Required action
Find the lines of the records in which the word "post" appears and report how many there are, as a number alone.

Collected data entries
"""
Lemma ConvertBytesToValue_loop_spec b r shift :
  bytes_ok b -> 0 <= shift -> shift + 8 * zlen b <= 64 -> 0 <= r < 2 ^ shift ->
  ConvertBytesToValue_loop b r shift = r + 2 ^ shift * le_decode b.
Proof.
  intros Hb. revert r shift. induction Hb as [|x b Hx Hb IH]; intros r shift Hs Hlen Hr.
  { cbn. lia. }
  cbn [ConvertBytesToValue_loop le_decode]. rewrite zlen_cons in Hlen.
  pose proof (zlen_nonneg b). unfold is_u8 in Hx.
  assert (2 ^ (shift + 8) = 2 ^ shift * 256) as Hpow by (rewrite Z.pow_add_r; lia).
  assert (2 ^ (shift + 8) <= 2 ^ 64) by (apply Z.pow_le_mono_r; lia).
  unfold u8. rewrite (Z.mod_small x) by lia.
  rewrite u64_small; [|unfold is_u64; rewrite Z.shiftl_mul_pow2 by lia; nia].
  rewrite lor_add_disjoint, IH by (lia || nia). rewrite Hpow. nia.
Qed.

Lemma ConvertBytesToValue_le_decode b size :
  bytes_ok b -> 0 <= size <= zlen b ->
  ConvertBytesToValue b size =
    if 8 <? size then CheckFailed else Ok (le_decode (ztake size b)).
Proof.
  intros Hb Hsize. unfold ConvertBytesToValue. case_if; [done|].
  assert (mem_read b 0 size = Ok (ztake size b)) as ->.
  { apply bytes_at_read; [|by rewrite zlen_ztake].
    exists [], (zdrop size b). by rewrite app_nil_l, ztake_zdrop. }
  cbn. rewrite ConvertBytesToValue_loop_spec; [f_equal; lia|..]; rewrite ?zlen_ztake by done; try lia.
  apply Forall_take, Hb.
Qed.

(** * Pointwise view of memory *)

Lemma znth_app {A} (l k : list A) i :
  znth (l ++ k) i = if i <? zlen l then znth l i else znth k (i - zlen l).
Proof.
  unfold znth, zlen. destruct (Z.ltb_spec i 0) as [|Hi].
  { destruct (Z.ltb_spec i (Z.of_nat (length l))); [done|].
    destruct (Z.ltb_spec (i - Z.of_nat (length l)) 0); [done|lia]. }
  case_if.
  - rewrite lookup_app_l by lia. done.
  - destruct (Z.ltb_spec (i - Z.of_nat (length l)) 0); [lia|].
    rewrite lookup_app_r by lia. f_equal. lia.
Qed.

Lemma znth_ztake {A} (l : list A) n i : i < n -> znth (ztake n l) i = znth l i.
Proof.
  intros. unfold znth, ztake. case_if; [done|]. rewrite lookup_take_lt by lia. done.
Qed.

Lemma znth_zdrop {A} (l : list A) n i : 0 <= n -> 0 <= i -> znth (zdrop n l) i = znth l (n + i).
Proof.
  intros. unfold znth, zdrop. destruct (Z.ltb_spec i 0), (Z.ltb_spec (n + i) 0); try lia.
  rewrite lookup_drop. f_equal. lia.
Qed.

Lemma zlen_seqZ m n : 0 <= n -> zlen (seqZ m n) = n.
Proof. intros. unfold zlen. rewrite length_seqZ. lia. Qed.

Lemma znth_seqZ m n i : 0 <= i < n -> znth (seqZ m n) i = Some (m + i).
Proof.
  intros Hi. unfold znth. destruct (Z.ltb_spec i 0); [lia|]. rewrite lookup_seqZ_lt by lia. f_equal. lia.
Qed.

Lemma znth_fmap {A B} (f : A -> B) l i : znth (f <$> l) i = f <$> znth l i.
Proof. unfold znth. destruct (i <? 0); [done|]. by rewrite list_lookup_fmap. Qed.

Lemma znth_some {A} (l : list A) i : 0 <= i < zlen l -> exists x, znth l i = Some x.
Proof.
  intros Hi. unfold znth. destruct (Z.ltb_spec i 0); [lia|]. apply lookup_lt_is_Some_2. unfold zlen in Hi. lia.
Qed.

Lemma list_eq_znth {A} (l k : list A) :
  zlen l = zlen k -> (forall i, 0 <= i < zlen l -> znth l i = znth k i) -> l = k.
Proof.
  intros Hlen Heq. apply list_eq. intros i. unfold zlen, znth in *.
  destruct (decide (i < length l)%nat) as [Hi|Hi].
  - specialize (Heq (Z.of_nat i) ltac:(lia)).
    destruct (Z.ltb_spec (Z.of_nat i) 0); [lia|]. by rewrite Nat2Z.id in Heq.
  - rewrite !lookup_ge_None_2 by lia. done.
Qed.

Lemma mem_write_znth m p b m' i :
  mem_write m p b = Ok m' ->
  znth m' i = if (p <=? i) && (i <? p + zlen b) then znth b (i - p) else znth m i.
Proof.
  unfold mem_write. case_if; [|done]. intros [= <-]. pose proof (zlen_nonneg b).
  rewrite znth_app, zlen_ztake by lia. destruct (Z.ltb_spec i p).
  { rewrite znth_ztake by lia. destruct (Z.leb_spec p i); [lia|done]. }
  destruct (Z.leb_spec p i); [|lia]. cbn [andb].
  rewrite znth_app. destruct (Z.ltb_spec (i - p) (zlen b)).
  { destruct (Z.ltb_spec i (p + zlen b)); [done|lia]. }
  destruct (Z.ltb_spec i (p + zlen b)); [lia|].
  rewrite znth_zdrop by lia. f_equal. lia.
Qed.

Lemma bytes_at_znth m p b :
  bytes_at m p b <->
  0 <= p /\ p + zlen b <= zlen m /\ forall i, 0 <= i < zlen b -> znth m (p + i) = znth b i.
Proof.
  split.
  - intros Hat. pose proof (bytes_at_bound _ _ _ Hat) as [? ?].
    split; [done|]. split; [done|].
    destruct Hat as (pre & post & -> & ->). intros i Hi.
    rewrite znth_app. destruct (Z.ltb_spec (zlen pre + i) (zlen pre)); [lia|].
    rewrite znth_app. destruct (Z.ltb_spec (zlen pre + i - zlen pre) (zlen b)); [|lia].
    f_equal. lia.
  - intros (Hp & Hlen & Heq). pose proof (zlen_nonneg b).
    exists (ztake p m), (zdrop (p + zlen b) m). split; [|by rewrite zlen_ztake by lia].
    apply list_eq_znth.
    { autorewrite with zlen. rewrite zlen_ztake, zlen_zdrop by lia. lia. }
    intros i Hi. rewrite znth_app, zlen_ztake by lia.
    destruct (Z.ltb_spec i p); [by rewrite znth_ztake|].
    rewrite znth_app. destruct (Z.ltb_spec (i - p) (zlen b)).
    + rewrite <- Heq by lia. f_equal. lia.
    + rewrite znth_zdrop by lia. f_equal. lia.
Qed.

Lemma mem_write_ok m p b :
  0 <= p -> p + zlen b <= zlen m -> exists m', mem_write m p b = Ok m'.
Proof.
  intros. unfold mem_write. destruct (Z.leb_spec 0 p); [|lia].
  destruct (Z.leb_spec (p + zlen b) (zlen m)); [|lia]. cbn. eauto.
Qed.

Lemma mem_write_bounds m p b m' :
  mem_write m p b = Ok m' -> 0 <= p /\ p + zlen b <= zlen m.
Proof. unfold mem_write. case_if; [|done]. lia. Qed.

Lemma bytes_at_write_same m p b m' : mem_write m p b = Ok m' -> bytes_at m' p b.
Proof.
  intros Hw. pose proof (mem_write_len _ _ _ _ Hw) as Hlen.
  pose proof (mem_write_bounds _ _ _ _ Hw) as [Hp Hb].
  apply bytes_at_znth. split_and!; [lia|lia|]. intros i Hi.
  rewrite (mem_write_znth m p b m') by done.
  destruct (Z.leb_spec p (p + i)); [|lia]. destruct (Z.ltb_spec (p + i) (p + zlen b)); [|lia].
  cbn. f_equal. lia.
Qed.

Lemma bytes_at_write_other m p b m' q d :
  mem_write m p b = Ok m' -> bytes_at m q d -> q + zlen d <= p \/ p + zlen b <= q ->
  bytes_at m' q d.
Proof.
  intros Hw Hat Hdisj. pose proof (mem_write_len _ _ _ _ Hw) as Hlen.
  apply bytes_at_znth in Hat as (Hq & Hb & Heq).
  apply bytes_at_znth. split_and!; [done|lia|]. intros i Hi.
  rewrite (mem_write_znth _ _ _ _ _ Hw), <- Heq by done.
  destruct (Z.leb_spec p (q + i)), (Z.ltb_spec (q + i) (p + zlen b)); cbn; try done. lia.
Qed.

Lemma bytes_at_app m p b1 b2 :
  bytes_at m p b1 -> bytes_at m (p + zlen b1) b2 -> bytes_at m p (b1 ++ b2).
Proof.
  rewrite !bytes_at_znth, zlen_app. intros (Hp & Hl1 & H1) (_ & Hl2 & H2).
  split_and!; [done|lia|]. intros i Hi. rewrite znth_app.
  destruct (Z.ltb_spec i (zlen b1)); [apply H1; lia|]. rewrite <- H2 by lia. f_equal. lia.
Qed.

Lemma bytes_at_all m b : bytes_at m 0 b -> zlen b = zlen m -> m = b.
Proof.
  intros (pre & post & -> & Hp) Hlen. symmetry in Hp.
  destruct pre; [|rewrite zlen_cons in Hp; pose proof (zlen_nonneg pre); lia].
  rewrite app_nil_l, zlen_app in *. destruct post; [by rewrite app_nil_r|].
  rewrite zlen_cons in Hlen. pose proof (zlen_nonneg post). lia.
Qed.

(** * [OneTimeFreeAllocator] keeps every string it handed out *)

Definition allocator_ok (a : OneTimeFreeAllocator) : Prop :=
  match cur_end_ a with
  | None => v_ a = []
  | Some (cur, end_) => exists chunk,
      last (v_ a) = Some chunk /\ zlen chunk = end_ /\ 0 <= cur <= end_
  end.

(** [ptr] holds [s], in memory the allocator will not reuse. *)
Definition holds (a : OneTimeFreeAllocator) (ptr : nat * Z) (s : bytes) : Prop :=
  exists chunk, v_ a !! ptr.1 = Some chunk /\ bytes_at chunk ptr.2 (s ++ [0]) /\
  ((S ptr.1 < length (v_ a))%nat \/
   exists cur end_, cur_end_ a = Some (cur, end_) /\ ptr.2 + zlen s + 1 <= cur).

Lemma holds_string_at a ptr s : holds a ptr s -> cstring_ok s -> string_at a ptr = Some s.
Proof.
  intros (chunk & Hc & (pre & post & -> & Hp) & _) Hs. unfold string_at.
  rewrite Hc. cbn. rewrite zdrop_app_exact by done. rewrite <- app_assoc. cbn.
  rewrite strlen_list_app by done. cbn. by rewrite ztake_app_exact.
Qed.

(** Writing the string into the newest chunk keeps the other strings. *)
Lemma holds_write a v k chunk chunk' cur end_ s unit ptr t :
  v !! k = Some chunk -> S k = length v -> strcpy chunk cur s = Ok chunk' -> cstring_ok s ->
  (exists c, v !! ptr.1 = Some c /\ bytes_at c ptr.2 (t ++ [0]) /\
    ((S ptr.1 < length v)%nat \/ ptr.2 + zlen t + 1 <= cur)) ->
  a = {| unit_size_ := unit; v_ := <[k := chunk']> v; cur_end_ := Some (cur + (zlen s + 1), end_) |} ->
  holds a ptr t.
Proof.
  intros Hk Hlen Hcpy Hs (c & Hc & Hat & Hwhere) ->. unfold holds. cbn.
  pose proof (zlen_nonneg s). rewrite length_insert.
  destruct (decide (ptr.1 = k)) as [Heq|Hne].
  - rewrite Heq in *. simplify_eq. exists chunk'. split_and!.
    + apply list_lookup_insert_eq. lia.
    + eapply bytes_at_write_other; [exact Hcpy|exact Hat|].
      left. rewrite zlen_app. change (zlen [0]) with 1. lia.
    + right. eexists _, _. split; [done|]. lia.
  - exists c. rewrite list_lookup_insert_ne by done. split_and!; [done..|].
    left. apply lookup_lt_Some in Hc. lia.
Qed.

(** The chunk list, position and limit [AllocateString] uses for a string of
    [size] bytes: a chunk with enough room, in which the strings handed out
    before lie below the position. *)
Definition room_for (a : OneTimeFreeAllocator) (size : Z) (v : list bytes) (cur end_ : Z)
    (chunk : bytes) : Prop :=
  v !! (length v - 1)%nat = Some chunk /\ S (length v - 1) = length v /\
  zlen chunk = end_ /\ 0 <= cur /\ cur + size <= end_ /\
  forall ptr t, holds a ptr t -> exists c, v !! ptr.1 = Some c /\
    bytes_at c ptr.2 (t ++ [0]) /\ ((S ptr.1 < length v)%nat \/ ptr.2 + zlen t + 1 <= cur).

Lemma room_for_fresh a size n junk :
  0 <= size <= n -> room_for a size (v_ a ++ [new_char junk n]) 0 n (new_char junk n).
Proof.
  intros Hn. unfold room_for. rewrite length_app. cbn [length]. split_and!; try lia.
  - rewrite lookup_app_r by lia.
    by replace (length (v_ a) + 1 - 1 - length (v_ a))%nat with 0%nat by lia.
  - apply zlen_new_char. lia.
  - intros ptr t (c & Hc & Hat & _). exists c. split_and!; [by apply lookup_app_l_Some|done|].
    left. apply lookup_lt_Some in Hc. lia.
Qed.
"""
Answer space
5